Lake Constance (Bodensee) and Bregenz – Nestled in the far north-western corner of Austria, the iconic Lake Constance is one of the main attractions for visitors to Vorarlberg. Shared with neighbouring Germany and Switzerland, Austria’s lakeside town of Bregenz is both the cultural centre and a tourist hub.
The area is a curious blend of old and new. The region’s towns of Bregenz, Dornbirn, Hohenems and Feldkirch manage to combine a peaceful rural character with urban modernity. They also retain a very unique identity – somewhat different to anywhere else either within Vorarlberg or the rest of Austria.

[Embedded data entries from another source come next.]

(** * The image-conversion endpoint of [src/index.ts]

    A shallow embedding of the upload handler: the format registry
    [SUPPORTED_FORMATS], the file-type guard [isValidImageType], the
    encoder dispatch [convertImage] and the [POST /upload] handler.

    JavaScript strings are modelled as [string] (sequences of bytes); the
    only case conversion the program performs is applied to the target
    format, whose accepted values are ASCII.  JavaScript numbers are
    IEEE-754 doubles, modelled by [spec_float].  The image library
    ([sharp]) and the built-ins [Number] and base64 encoding are not part
    of the repository: they are the fields of two interfaces the
    development is parameterised over.  Console logging has no effect on
    the responses and is left out. *)

From Stdlib Require Import String Ascii List Bool Arith ZArith Lia.
From Stdlib Require Import SpecFloat.
Import ListNotations.
Local Open Scope list_scope.
Local Open Scope string_scope.

Set Implicit Arguments.

(** ** JavaScript values and built-ins used by the program *)

(** A computation either returns a value or throws an [Error] carrying a
    message. *)
Inductive JsResult (A : Type) : Type :=
| Return (value : A)
| Throw (message : string).

Arguments Return {A} value.
Arguments Throw {A} message.

Definition number : Type := spec_float.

Historic Dornbirn, which was founded in 6AD, is Vorarlberg’s largest town. At its centre is the old town square (Marktplatz), which features a number of fine buildings including the imposing neo-classical parish church of St. Martin (1839-40); the Rotes Haus (the red house), dating from 1634 and so called because it was originally painted with ox blood, and the Luger Haus, which was restored in the last century in ‘altdeutsch’ (old German) style.
Bregenz, the region’s capital, is a cultural hotspot. Each summer, the Bregenz Festival (Bregenzer Festspiele in German) is an almighty spectacle, featuring the Vienna Symphony Orchestra and various artists from the worlds of music, dance and theatre. Its centerpiece is a hi-tech floating stage on Lake Constance, which provides a gorgeous backdrop for each and every show, while the audiences watch in awe from seats on the lake’s shores.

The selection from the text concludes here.